> [Aim of the task]:
Match on the string "forall" in the entries below and return every matching line.

Saved entries

----------

(** X24. From the events to the generator's answer: when the first kept
    response that mentions the marker comes from an event of
    [code_generator_agent], what [extract_code_generator_output] makes of
    the responses of [run_agent] is the text of that event, joined over its
    parts and stripped. *)
Theorem X24_generator_answer (runner : string -> list event)
        (input_text : string) (original_file_path : option string)
        (pre post : list event) (parts : list (option string)) (w : world) :
  runner (message_text input_text original_file_path)
  = (pre ++ Event "code_generator_agent" (Some (Some parts)) false :: post)%list ->
  Forall (fun e => forall r, response_of e = Some r ->
                             contains "[code_generator_agent]:" r = false) pre ->
  join (map text_or_empty parts) <> "" ->
  exists responses w1,
    run_agent runner input_text original_file_path w = (Ret responses, w1)
    /\ extract_code_generator_output responses w1
       = (Ret (strip (join (map text_or_empty parts))), w1).
Proof.
  intros Hrun Hpre Htext. unfold run_agent. rewrite Hrun.
  destruct (collect_app (pre ++ Event "code_generator_agent" (Some (Some parts)) false
                             :: post)%list [] w) as (added & -> & Hadded).
  eexists; eexists. split; [reflexivity|].
  cbn [app]. rewrite Hadded, flat_map_app.
  rewrite extract_skip by now apply flat_map_unmarked.
  cbn [flat_map]. unfold response_of at 1. cbn [content author partial].
  destruct parts as [|p parts]; [now cbn in Htext|].
  cbv zeta.
  destruct (join (map text_or_empty (p :: parts))) as [|c body] eqn:E;
    [congruence|].
  cbn [truthy andb negb app extract_code_generator_output].
  reflexivity.
Qed.

Lemma X24_witness :
  exists responses w1,
    run_agent (fun _ => [Event "code_analyser_agent" (Some (Some [Some "look"])) false]
                        ++ Event "code_generator_agent"
                             (Some (Some [Some "def f():"; None; Some " pass "]))
                             false :: [])%list
              "bug" None (World (fun _ => None) [] [])
    = (Ret responses, w1)
    /\ extract_code_generator_output responses w1
       = (Ret (strip (join (map text_or_empty [Some "def f():"; None; Some " pass "]))),
          w1).
Proof.
  apply (X24_generator_answer
           (fun _ => [Event "code_analyser_agent" (Some (Some [Some "look"])) false]
                     ++ Event "code_generator_agent"
                          (Some (Some [Some "def f():"; None; Some " pass "]))
                          false :: [])%list
           "bug" None
           [Event "code_analyser_agent" (Some (Some [Some "look"])) false] []
           [Some "def f():"; None; Some " pass "] (World (fun _ => None) [] [])).
  - reflexivity.
  - repeat constructor. intros r [= <-]. reflexivity.
  - discriminate.
Defined.

End AgentLaws.

(** ** A sequence compared with itself *)

Module SelfMatchFacts.
Import PyStr Difflib DiffShape MatcherFacts SelfMatch.
Local Open Scope nat_scope.
Local Open Scope list_scope.

(** *** The index lists of [b2j] *)

Lemma b2j_get_setdefault (m : b2j_t) (y x : string) (i : nat) :
  b2j_get (setdefault_append m y i) x
  = if String.eqb y x then b2j_get m x ++ [i] else b2j_get m x.
Proof.
  induction m as [|[z js] m IH]; cbn [setdefault_append b2j_get].
  - destruct (String.eqb y x); reflexivity.
  - destruct (String.eqb_spec z y) as [->|Hzy]; cbn [b2j_get].
    + destruct (String.eqb y x); reflexivity.
    + destruct (String.eqb_spec z x) as [->|Hzx]; [|exact IH].
      destruct (String.eqb_spec y x); [congruence | reflexivity].
Qed.

Lemma keys_setdefault (m : b2j_t) (y : string) (i : nat) (k : string) :
  In k (map fst (setdefault_append m y i)) <-> k = y \/ In k (map fst m).
Proof.
  induction m as [|[z js] m IH]; cbn [setdefault_append map fst In].
  - intuition.
  - destruct (String.eqb_spec z y) as [->|Hzy]; cbn [map fst In].
    + intuition.
    + rewrite IH. intuition.
Qed.

Lemma keys_unique_setdefault (m : b2j_t) (y : string) (i : nat) :
  NoDup (map fst m) -> NoDup (map fst (setdefault_append m y i)).
Proof.
  induction m as [|[z js] m IH]; cbn [setdefault_append map fst]; intros H.
  - repeat constructor. intros [].
  - inversion H as [|? ? Hz Hm]; subst.
    destruct (String.eqb_spec z y) as [->|Hzy]; cbn [map fst].
    + now constructor.
    + constructor; [|now apply IH].
      rewrite keys_setdefault. intros [->|Hin]; [congruence | contradiction].
Qed.

Lemma b2j_get_not_key (m : b2j_t) (x : string) :
  ~ In x (map fst m) -> b2j_get m x = [].
Proof.
  induction m as [|[z js] m IH]; [reflexivity|]. cbn [map fst In b2j_get].
  intros H. destruct (String.eqb_spec z x) as [->|_]; [tauto|].
  apply IH. tauto.
Qed.

(** Deleting keys leaves the other index lists as they were. *)
Lemma b2j_get_filter (P : string * list nat -> bool) (m : b2j_t) (x : string) :
  NoDup (map fst m) ->
  b2j_get (filter P m) x = [] \/ b2j_get (filter P m) x = b2j_get m x.
Proof.
  induction m as [|[z js] m IH]; [now left|]. cbn [map fst filter b2j_get].
  intros H. inversion H as [|? ? Hz Hm]; subst.
  destruct (String.eqb_spec z x) as [->|Hzx].
  - destruct (P (x, js)); cbn [b2j_get].
    + rewrite String.eqb_refl. now right.
    + left. apply b2j_get_not_key. intros Hin. apply Hz.
      apply in_map_iff in Hin as (kv & <- & Hkv). apply filter_In in Hkv as [Hkv _].
      now apply in_map.
  - destruct (P (z, js)); cbn [b2j_get]; [|now apply IH].
    destruct (String.eqb_spec z x); [congruence | now apply IH].
Qed.

Section Self.
Variable a : list string.

(** The indexes of [x] in [a] from [start] on, in ascending order. *)
Lemma b2j_get_fold (l : list string) (start : nat) (m : b2j_t) (x : string) :
  (forall idx, idx < List.length l ->
               nth (start + idx) a EmptyString = nth idx l EmptyString) ->
  b2j_get (fold_left (fun m ie => setdefault_append m (snd ie) (fst ie))
                     (combine (seq start (List.length l)) l) m) x
  = b2j_get m x
    ++ filter (fun j => String.eqb (nth j a EmptyString) x)
              (seq start (List.length l)).
Proof.
  revert start m. induction l as [|y l IH]; intros start m Hnth.
  - cbn. now rewrite app_nil_r.
  - cbn [List.length seq combine fold_left fst snd filter].
    rewrite IH.
    + rewrite b2j_get_setdefault.
      replace (nth start a EmptyString) with y
        by (rewrite <- (Nat.add_0_r start); symmetry; apply (Hnth 0); simpl; lia).
      destruct (String.eqb y x); [now rewrite <- app_assoc | reflexivity].
    + intros idx Hidx. replace (S start + idx) with (start + S idx) by lia.
      apply (Hnth (S idx)). simpl. lia.
Qed.

Lemma keys_unique_fold (l : list (nat * string)) (m : b2j_t) :
  NoDup (map fst m) ->
  NoDup (map fst (fold_left (fun m ie => setdefault_append m (snd ie) (fst ie)) l m)).
Proof.
  revert m. induction l as [|ie l IH]; intros m H; [exact H|].
  cbn [fold_left]. apply IH, keys_unique_setdefault, H.
Qed.

(** The index list of a key of [b2j] holds every index of the key, in
    ascending order. *)
Lemma anchored_indexes (x : string) :
  anchored a x = true ->
  b2j_get (chain_b a) x
  = filter (fun j => String.eqb (nth j a EmptyString) x) (seq 0 (List.length a)).
Proof.
  unfold anchored. intros H.
  assert (H0 : b2j_get (fold_left (fun m ie => setdefault_append m (snd ie) (fst ie))
                                  (enumerate a) []) x
               = filter (fun j => String.eqb (nth j a EmptyString) x)
                        (seq 0 (List.length a))).
  { unfold enumerate. now rewrite b2j_get_fold. }
  unfold chain_b in *. destruct (200 <=? List.length a); [|exact H0].
  match goal with
  | |- b2j_get (filter ?P ?m) x = _ =>
      destruct (b2j_get_filter P m x) as [E|E]
  end.
  - apply keys_unique_fold. constructor.
  - rewrite E in H. discriminate.
  - now rewrite E.
Qed.


Let n : nat := List.length a.

Lemma run_length_sym (i j : nat) : run_length a i j = run_length a j i.
Proof.
  revert j. induction i as [|i IH]; intros j.
  - destruct j; cbn [run_length]; [reflexivity|].
    destruct (String.eqb_spec (a_at a 0) (a_at a (S j))) as [E|E].
    + rewrite <- E, String.eqb_refl. reflexivity.
    + destruct (String.eqb_spec (a_at a (S j)) (a_at a 0)); [congruence|reflexivity].
  - destruct j; cbn [run_length].
    + destruct (String.eqb_spec (a_at a (S i)) (a_at a 0)) as [E|E].
      * rewrite E, String.eqb_refl. reflexivity.
      * destruct (String.eqb_spec (a_at a 0) (a_at a (S i))); [congruence|reflexivity].
    + destruct (String.eqb_spec (a_at a (S i)) (a_at a (S j))) as [E|E].
      * rewrite E, String.eqb_refl. now rewrite IH.
      * destruct (String.eqb_spec (a_at a (S j)) (a_at a (S i)));
          [congruence|reflexivity].
Qed.

Lemma run_length_diag (i j : nat) : run_length a i j <= run_length a i i.
Proof.
  revert j. induction i as [|i IH]; intros j.
  - cbn [run_length]. rewrite String.eqb_refl.
    destruct (String.eqb (a_at a 0) (a_at a j) && anchored a (a_at a 0)) eqn:E;
      [|lia].
    apply andb_true_iff in E as [_ ->]. cbn [andb]. now destruct j.
  - cbn [run_length]. rewrite String.eqb_refl.
    destruct (String.eqb (a_at a (S i)) (a_at a j) && anchored a (a_at a (S i))) eqn:E;
      [|lia].
    apply andb_true_iff in E as [_ ->]. cbn [andb].
    destruct j; [lia|]. specialize (IH j). lia.
Qed.

Lemma run_length_diag' (i j : nat) : run_length a i j <= run_length a j j.
Proof. rewrite run_length_sym. apply run_length_diag. Qed.

Lemma run_length_match (i j : nat) :
  a_at a j = a_at a i -> anchored a (a_at a i) = true ->
  run_length a i j
  = S (match i, j with S i', S j' => run_length a i' j' | _, _ => 0 end).
Proof.
  intros E H. destruct i; cbn [run_length]; now rewrite E, String.eqb_refl, H.
Qed.

Lemma run_length_unfold (i j : nat) :
  run_length a i j
  = if String.eqb (a_at a i) (a_at a j) && anchored a (a_at a i)
    then S (match i, j with S i', S j' => run_length a i' j' | _, _ => 0 end)
    else 0.
Proof. destruct i; reflexivity. Qed.

Lemma run_length_mismatch (i j : nat) :
  a_at a i <> a_at a j -> run_length a i j = 0.
Proof.
  intros H. rewrite run_length_unfold.
  destruct (String.eqb_spec (a_at a i) (a_at a j)); [contradiction | reflexivity].
Qed.

Lemma run_length_unanchored (i j : nat) :
  anchored a (a_at a i) = false -> run_length a i j = 0.
Proof. intros H. rewrite run_length_unfold. now rewrite H, andb_false_r. Qed.

Lemma dict_value_cons (d : list (nat * nat)) (j k j' : nat) :
  dict_value ((j, k) :: d) j' = if Nat.eqb j j' then k else dict_value d j'.
Proof. unfold dict_value. cbn [dict_get]. now destruct (Nat.eqb j j'). Qed.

----------

> [Response]:
  Forall (fun e => forall r, response_of e = Some r ->
  (forall idx, idx < List.length l ->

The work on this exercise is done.